[Data records — start]
(** [reaches h h']: some steps of the operations take the heap from [h] to
    [h']. *)
Inductive reaches : Pipe -> Pipe -> Prop :=
| reaches_refl : forall h, reaches h h
| reaches_step : forall o h h1 h2,
    reaches h h1 -> step o h1 h2 -> reaches h h2.

(** A pass of [write] or of [read] on a half connection, as an event. *)
Inductive hop : Type :=
| Wr (g : gid) (clk : Time) (a : string) (alarm : netTimer)
     (b : list byte) (n : nat)
| Rd (g : gid) (clk : Time) (a : string) (alarm : netTimer) (b : list byte).

(** What a pass moves: the bytes of [b] the pass of [write] counts as
    written ([b[n:n']] when the count goes from [n] to [n']), the bytes the
    pass of [read] hands to its caller ([b[:n]]), and the half connection
    afterwards. *)
Definition hop_run (o : hop) (c : halfConn)
  : list byte * list byte * halfConn :=
  match o with
  | Wr g clk a alarm b n =>
      match write_pass g clk a alarm b n c with
      | Returns n' _ c' => (firstn (n' - n) (skipn n b), [], c')
      | Waits n' _ c' => (firstn (n' - n) (skipn n b), [], c')
      | Panics => ([], [], c)
      end
  | Rd g clk a alarm b =>
      match read_pass g clk a alarm b c with
      | Returns n _ (b', c') => ([], firstn n b', c')
      | Waits _ _ (_, c') => ([], [], c')
      | Panics => ([], [], c)
      end
  end.

(** The passes of [os] run in turn: all the bytes written, all the bytes
    read, the half connection at the end. *)
Fixpoint hops_run (os : list hop) (c : halfConn)
  : list byte * list byte * halfConn :=
  match os with
  | [] => ([], [], c)
  | o :: os' =>
      let '(i, u, c1) := hop_run o c in
      let '(is', us, c2) := hops_run os' c1 in
      (i ++ is', u ++ us, c2)
  end.

(** The count of a pass of [write] is within its slice. *)
Definition hop_ok (o : hop) : Prop :=
  match o with
  | Wr _ _ _ _ b n => n <= length b
  | Rd _ _ _ _ _ => True
  end.

(** What a [Read] of the endpoint [c] into [k] bytes, called and checked at
    the clock [clk] and given no wake-up, leaves of the heap. *)
Definition drain (g : gid) (c : Conn) (k : nat) (clk : Time) (h : Pipe)
  : Pipe :=
  match Conn_Read g c (repeat Byte.x00 k) clk clk [] h with
  | Done _ _ (_, h') => h'
  | Blocked (_, h') => h'
  | Panicked => h
  end.

(** An endpoint with no write deadline and no timeout, and one with no
    read deadline and no timeout. *)
Definition no_write_timer (c : Conn) : Prop := wd c = 0%Z /\ (t c <= 0)%Z.
Definition no_read_timer (c : Conn) : Prop := rd c = 0%Z /\ (t c <= 0)%Z.

(** What the other goroutines do leaves the buffer and the read offset of
    the half connection at [p] as they are. *)
Definition quiet (p : side) (f : Pipe -> Pipe) : Prop :=
  forall h, buf (get p (f h)) = buf (get p h) /\
            off (get p (f h)) = off (get p h).

(** The action index a fault carries (the [%d] of its format). *)
Definition fault_ln (E : Type) (f : Script.fault E) : nat :=
  match f with
  | Script.F_prefix ln _ => ln
  | Script.F_write ln _ _ => ln
  | Script.F_compare ln _ _ _ => ln
  | Script.F_run ln _ => ln
  | Script.F_action ln _ => ln
  end.

(** The reports [Join] adds to the log for the outcome of the script and
    for the error of the client. *)
Definition join_reports (E : Type) (v : option (Script.fault E))
           (err : option E) : list (Script.report E) :=
  match v with Some f => [Script.R_server f] | None => [] end
  ++ match err with Some e => [Script.R_client e] | None => [] end.

(** What a [Write] of [d] by the endpoint [c], called and checked at the
    clock [clk] and given no wake-up, leaves of the heap. *)
Definition written (g : gid) (c : Conn) (d : list byte) (clk : Time)
           (h : Pipe) : Pipe :=
  match Conn_Write g c d clk clk [] h with
  | Done _ _ h' => h'
  | Blocked h' => h'
  | Panicked => h
  end.

(* ================================================================== *)
(** ** The earlier [mock.go]: [T.script] with raw [[]byte] entries, [Dial] *)

Module Script0.

(** A script action, by its dynamic type: this [script] has cases for
    [string], [[]byte] and [ScriptFunc] only. *)
Inductive action (S E : Type) : Type :=
| A_string (v : string)
| A_bytes (v : list byte)
| A_ScriptFunc (f : Script.ScriptFunc S E)
| A_other (ty : string).
Arguments A_string {S E}.
Arguments A_bytes {S E}.
Arguments A_other {S E}.

(** The values [script] panics with: the format of [panicf] and its
    arguments, or the error itself in [panic(err)]. *)
Inductive fault (E : Type) : Type :=
| F_begin (v : string) (ln : nat)
| F_not_followed (v : string) (ln : nat)
| F_ReadLine (v : string) (b : list byte) (err : option E)
| F_Read (v b : list byte) (err : option E)
| F_not_preceded (v : list byte) (ln : nat)
| F_action (ty : string) (ln : nat)
| F_err (err : E).
Arguments F_begin {E}.
Arguments F_not_followed {E}.
Arguments F_not_preceded {E}.
Arguments F_action {E}.

(** Code of the runner: a function of the server state that returns a
    value ([inl]) or panics ([inr]). *)
Definition M (S E A : Type) : Type := S -> S * (A + fault E).

Definition ret (S E A : Type) (a : A) : M S E A := fun s => (s, inl a).
Arguments ret {S E A} a.

Definition bind (S E A B : Type) (m : M S E A) (k : A -> M S E B)
  : M S E B :=
  fun s => match m s with
           | (s1, inl a) => k a s1
           | (s1, inr f) => (s1, inr f)
           end.

Definition panicf (S E A : Type) (f : fault E) : M S E A :=
  fun s => (s, inr f).
Arguments panicf {S E A} f.

Definition call (S E A : Type) (m : S -> S * A) : M S E A :=
  fun s => let (s1, a) := m s in (s1, inl a).
Arguments call {S E A} m.

Notation "x <- m ;; k" := (bind m (fun x => k))
  (at level 61, m at next level, right associativity).

(** [v[:n]] on a [v] of [n] bytes at least. *)
Definition upto (n : nat) (v : string) : string := String.substring 0 n v.

(** The end of an iteration: [if err != nil { panic(err) }], then
    [who = ""]; the value is the [who] of the next iteration. *)
Definition finish (S E : Type) (err : option E) : M S E string :=
  match err with
  | Some e => panicf (F_err e)
  | None => ret EmptyString
  end.

(** [err = f(); if err == nil { err = t.s.Flush() }] *)
Definition then_Flush (S E : Type) (srv : Script.MockServer S E)
           (err : option E) : M S E (option E) :=
  match err with
  | None => call (Script.Flush srv)
  | Some e => ret (Some e)
  end.

(** The body of the [for] loop of [script], [ln] already incremented:
    [who] is the variable as the iteration finds it, [next] the entry
    [script[ln]] when [ln < len(script)]; the value is [who] as the
    iteration leaves it. *)
Definition act (S E : Type) (srv : Script.MockServer S E) (ln : nat)
           (who : string) (v : action S E) (next : option (action S E))
  : M S E string :=
  match v with
  | A_string v =>
      if (String.length v <? 3)
         || (negb (String.eqb (upto 3 v) "S: ")
             && negb (String.eqb (upto 3 v) "C: "))
      then panicf (F_begin v ln)
      else
        let who := upto 1 v in
        let v := Script.from3 v in
        if String.length v =? 0 then
          match next with
          | Some (A_bytes _) => ret who
          | _ => panicf (F_not_followed v ln)
          end
        else if String.eqb who "S" then
          err <- call (Script.WriteLine srv (list_byte_of_string v)) ;;
          err <- then_Flush srv err ;;
          finish err
        else
          r <- call (Script.ReadLine srv) ;;
          if negb (String.eqb (string_of_list_byte (fst r)) v)
          then panicf (F_ReadLine v (fst r) (snd r))
          else finish (snd r)
  | A_bytes v =>
      if String.eqb who "S" then
        r <- call (Script.Write srv v) ;;
        err <- then_Flush srv (snd r) ;;
        finish err
      else if String.eqb who "C" then
        r <- call (Script.ReadFull srv (length v)) ;;
        if negb (String.eqb (string_of_list_byte (fst r))
                            (string_of_list_byte v))
        then panicf (F_Read v (fst r) (snd r))
        else finish (snd r)
      else panicf (F_not_preceded v ln)
  | A_ScriptFunc f =>
      err <- call f ;;
      finish err
  | A_other ty => panicf (F_action ty ln)
  end.

(** The [for] loop of [script] from the index [ln] on. *)
Fixpoint script_loop (S E : Type) (srv : Script.MockServer S E)
         (script : list (action S E)) (ln : nat) (who : string)
  : M S E unit :=
  match script with
  | [] => ret tt
  | v :: rest =>
      who1 <- act srv (Datatypes.S ln) who v (hd_error rest) ;;
      script_loop srv rest (Datatypes.S ln) who1
  end.

(** What [recover()] yields after the loop. *)
Definition recovered (E : Type) (r : unit + fault E)
  : option (fault E) :=
  match r with inl _ => None | inr f => Some f end.

(** [script]: the loop, then the deferred
    [func() { ch <- recover(); close(ch) }]. *)
Definition script (S E : Type) (srv : Script.MockServer S E)
           (actions : list (action S E))
           (ch : Script.chan (option (fault E))) (s : S)
  : S * Script.chan (option (fault E)) * Script.exit :=
  let (s1, r) := script_loop srv actions 0 EmptyString s in
  match Script.chan_send (recovered r) ch with
  | Script.Sent ch1 =>
      match Script.chan_close ch1 with
      | Some ch2 => (s1, ch2, Script.Exit_returns)
      | None => (s1, ch1, Script.Exit_crash)
      end
  | Script.Send_blocks => (s1, ch, Script.Exit_blocked)
  | Script.Send_panics => (s1, ch, Script.Exit_crash)
  end.

(** The fields of [T] that [Dial] uses: the client's end of the
    connection, [t.cn], and the client, [t.c]. *)
Record T (C Cl : Type) : Type := mk_T
  { t_cn : option C;
    t_c : option Cl }.

(** [Dial], with [imap.NewClient] on the connection as [NewClient];
    [None] is the panic ["mock: Dial already called"]. *)
Definition Dial (C Cl E : Type) (NewClient : C -> option Cl * option E)
           (t : T C Cl) : option (T C Cl * (option Cl * option E)) :=
  match t_cn t with
  | None => None
  | Some cn =>
      let (c, err) := NewClient cn in
      Some (mk_T None c, (c, err))
  end.

End Script0.

(** ** The two generations of [script] side by side *)

(** Where the raw entries of a script of the earlier runner stand: a line
    that is just ["S: "] or ["C: "] is followed by a [[]byte], a [[]byte]
    follows such a line, and every entry is of a type the runner knows and
    every line begins with ["S: "] or ["C: "].  [marked] says that the entry
    before was such a line. *)
Definition is_marker (v : string) : bool :=
  String.eqb v "S: " || String.eqb v "C: ".

Fixpoint well_placed (S E : Type) (marked : bool)
         (script : list (Script0.action S E)) : bool :=
  match script with
  | [] => negb marked
  | Script0.A_string v :: rest =>
      negb marked
      && (String.prefix "S: " v || String.prefix "C: " v)
      && well_placed (is_marker v) rest
  | Script0.A_bytes _ :: rest => marked && well_placed false rest
  | Script0.A_ScriptFunc _ :: rest => negb marked && well_placed false rest
  | Script0.A_other _ :: _ => false
  end.
(** * CheckBanWa: the ban-probe endpoint, embedded and verified

    A shallow embedding of the serverless endpoint [api/check-ban.js]
    (rate limiter, number normaliser, probe with retries, response
    classification, request handler) and of its first version, together
    with the properties the specification states about them.

    Conventions of the embedding.
    - A JavaScript string is a [string]; each [ascii] is one code unit
      below 256.  Strings with code units above 255 are outside the model.
    - A regular-expression literal is a value of [regex]; [RegExp.test],
      anchored tests and [String.replace] are functions over it.
    - JavaScript integers are [Z].
    - Effects (the clock, [Math.random], [fetch], the module-level
      [rateMap]) are threaded explicitly; the state also keeps a log of
      the upstream calls, so that the number and the content of the
      attempts of a probe can be stated.
    - [MAX_RETRIES] and [DEFAULT_RATE_LIMIT] are the integers [parseInt]
      yields; logging ([console.warn]) is left out. *)

From Stdlib Require Import ZArith QArith Qround String Ascii List Bool Lia DecimalString.
From stdpp Require Import base option gmap strings.
From Equations Require Import Equations.
Import ListNotations.

Local Open Scope string_scope.
Local Open Scope Z_scope.

(** ** JavaScript string primitives *)

Module JsString.

(** Truthiness of a string: only the empty string is falsy. *)
Definition truthy (s : string) : bool :=
  match s with "" => false | String _ _ => true end.

(** [a || b] on strings. *)
Definition or_else (a b : string) : string := if truthy a then a else b.

(** Code units that [String.prototype.trim] removes (WhiteSpace and
    LineTerminator below 256): TAB, LF, VT, FF, CR, SPACE, NBSP. *)
Definition is_white_space (a : ascii) : bool :=
  let n := nat_of_ascii a in
  ((9 <=? n)%nat && (n <=? 13)%nat) || (n =? 32)%nat || (n =? 160)%nat.

(** Code units that [.] does not match: LF and CR. *)
Definition is_line_terminator (a : ascii) : bool :=
  let n := nat_of_ascii a in (n =? 10)%nat || (n =? 13)%nat.

Definition is_digit (a : ascii) : bool :=
  let n := nat_of_ascii a in (48 <=? n)%nat && (n <=? 57)%nat.

Fixpoint trimStart (s : string) : string :=
  match s with
  | "" => ""
  | String a r => if is_white_space a then trimStart r else s
  end.

Fixpoint trimEnd (s : string) : string :=
  match s with
  | "" => ""
  | String a r =>
      let r' := trimEnd r in
      if is_white_space a && negb (truthy r') then "" else String a r'
  end.

Definition trim (s : string) : string := trimEnd (trimStart s).

(** [s.slice(n)] for [0 <= n]. *)
Fixpoint slice_from (n : nat) (s : string) : string :=
  match n, s with
  | O, _ => s
  | S _, "" => ""
  | S k, String _ r => slice_from k r
  end.

(** [s.slice(0, n)] for [0 <= n]. *)
Fixpoint slice_to (n : nat) (s : string) : string :=
  match n, s with
  | O, _ => ""
  | S _, "" => ""
  | S k, String a r => String a (slice_to k r)
  end.

(** [s.startsWith(p)]. *)
Fixpoint startsWith (p s : string) : bool :=
  match p, s with
  | "", _ => true
  | String _ _, "" => false
  | String a p', String b s' => Ascii.eqb a b && startsWith p' s'
  end.

Fixpoint all_chars (P : ascii -> bool) (s : string) : bool :=
  match s with
  | "" => true
  | String a r => P a && all_chars P r
  end.

(** [toLowerCase] on one code unit below 256: A-Z, and the Latin-1
    capitals U+00C0-U+00DE except the multiplication sign U+00D7. *)
Definition lower_char (a : ascii) : ascii :=
  let n := nat_of_ascii a in
  if ((65 <=? n)%nat && (n <=? 90)%nat)
     || ((192 <=? n)%nat && (n <=? 222)%nat && negb (n =? 215)%nat)
  then ascii_of_nat (n + 32) else a.

Fixpoint toLowerCase (s : string) : string :=
  match s with
  | "" => ""
  | String a r => String (lower_char a) (toLowerCase r)
  end.

(** [s.split(c)] for a one-character separator. *)
Fixpoint split_go (c : ascii) (cur : string) (s : string) : list string :=
  match s with
  | "" => [String.rev cur]
  | String a r =>
      if Ascii.eqb a c then String.rev cur :: split_go c "" r
      else split_go c (String a cur) r
  end.
Definition split (c : ascii) (s : string) : list string := split_go c "" s.

End JsString.

(** ** Regular expressions *)

Module Regex.

(** The fragment of the regular-expression language the program uses:
    character classes (a literal character, [\d], [.]), concatenation,
    alternation and repetition. *)
Inductive regex : Type :=
| Void : regex
| Eps : regex
| Class : (ascii -> bool) -> regex
| Cat : regex -> regex -> regex
| Alt : regex -> regex -> regex
| Star : regex -> regex.

Definition Chr (a : ascii) : regex := Class (Ascii.eqb a).
Definition Dot : regex := Class (fun a => negb (JsString.is_line_terminator a)).
Definition Digit : regex := Class JsString.is_digit.
Definition Plus (r : regex) : regex := Cat r (Star r).

(** A literal word. *)
Fixpoint Lit (w : string) : regex :=
  match w with
  | "" => Eps
  | String a r => Cat (Chr a) (Lit r)
  end.

(** Canonicalisation of a code unit under the [i] flag (no [u] flag):
    its upper-case form, here for code units below 256. *)
Definition canonicalize (a : ascii) : ascii :=
  let n := nat_of_ascii a in
  if ((97 <=? n)%nat && (n <=? 122)%nat)
     || ((224 <=? n)%nat && (n <=? 254)%nat && negb (n =? 247)%nat)
  then ascii_of_nat (n - 32) else a.

(** A literal word under the [i] flag. *)
Fixpoint Lit_i (w : string) : regex :=
  match w with
  | "" => Eps
  | String c r =>
      Cat (Class (fun a => Ascii.eqb (canonicalize a) (canonicalize c))) (Lit_i r)
  end.

(** [r{n}] and [r{0,m}], hence [r{lo,hi}]. *)
Fixpoint Exactly (n : nat) (r : regex) : regex :=
  match n with O => Eps | S k => Cat r (Exactly k r) end.
Fixpoint AtMost (m : nat) (r : regex) : regex :=
  match m with O => Eps | S k => Alt Eps (Cat r (AtMost k r)) end.
Definition Range (lo hi : nat) (r : regex) : regex :=
  Cat (Exactly lo r) (AtMost (hi - lo) r).

Fixpoint Alts (rs : list regex) : regex :=
  match rs with
  | [] => Void
  | [r] => r
  | r :: rs' => Alt r (Alts rs')
  end.

Fixpoint nullable (r : regex) : bool :=
  match r with
  | Void => false
  | Eps => true
  | Class _ => false
  | Cat r1 r2 => nullable r1 && nullable r2
  | Alt r1 r2 => nullable r1 || nullable r2
  | Star _ => true
  end.

(** Brzozowski derivative: what remains to be matched after reading [a]. *)
Fixpoint deriv (a : ascii) (r : regex) : regex :=
  match r with
  | Void => Void
  | Eps => Void
  | Class p => if p a then Eps else Void
  | Cat r1 r2 =>
      if nullable r1 then Alt (Cat (deriv a r1) r2) (deriv a r2)
      else Cat (deriv a r1) r2
  | Alt r1 r2 => Alt (deriv a r1) (deriv a r2)
  | Star r1 => Cat (deriv a r1) (Star r1)
  end.

(** [/^r$/.test(s)]: the whole of [s] matches. *)
Fixpoint test_anchored (r : regex) (s : string) : bool :=
  match s with
  | "" => nullable r
  | String a s' => test_anchored (deriv a r) s'
  end.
[Data records — finish]
**Work request**
Respond with nothing but the number of lines in the entries that contain the string "called".

**Task output**
3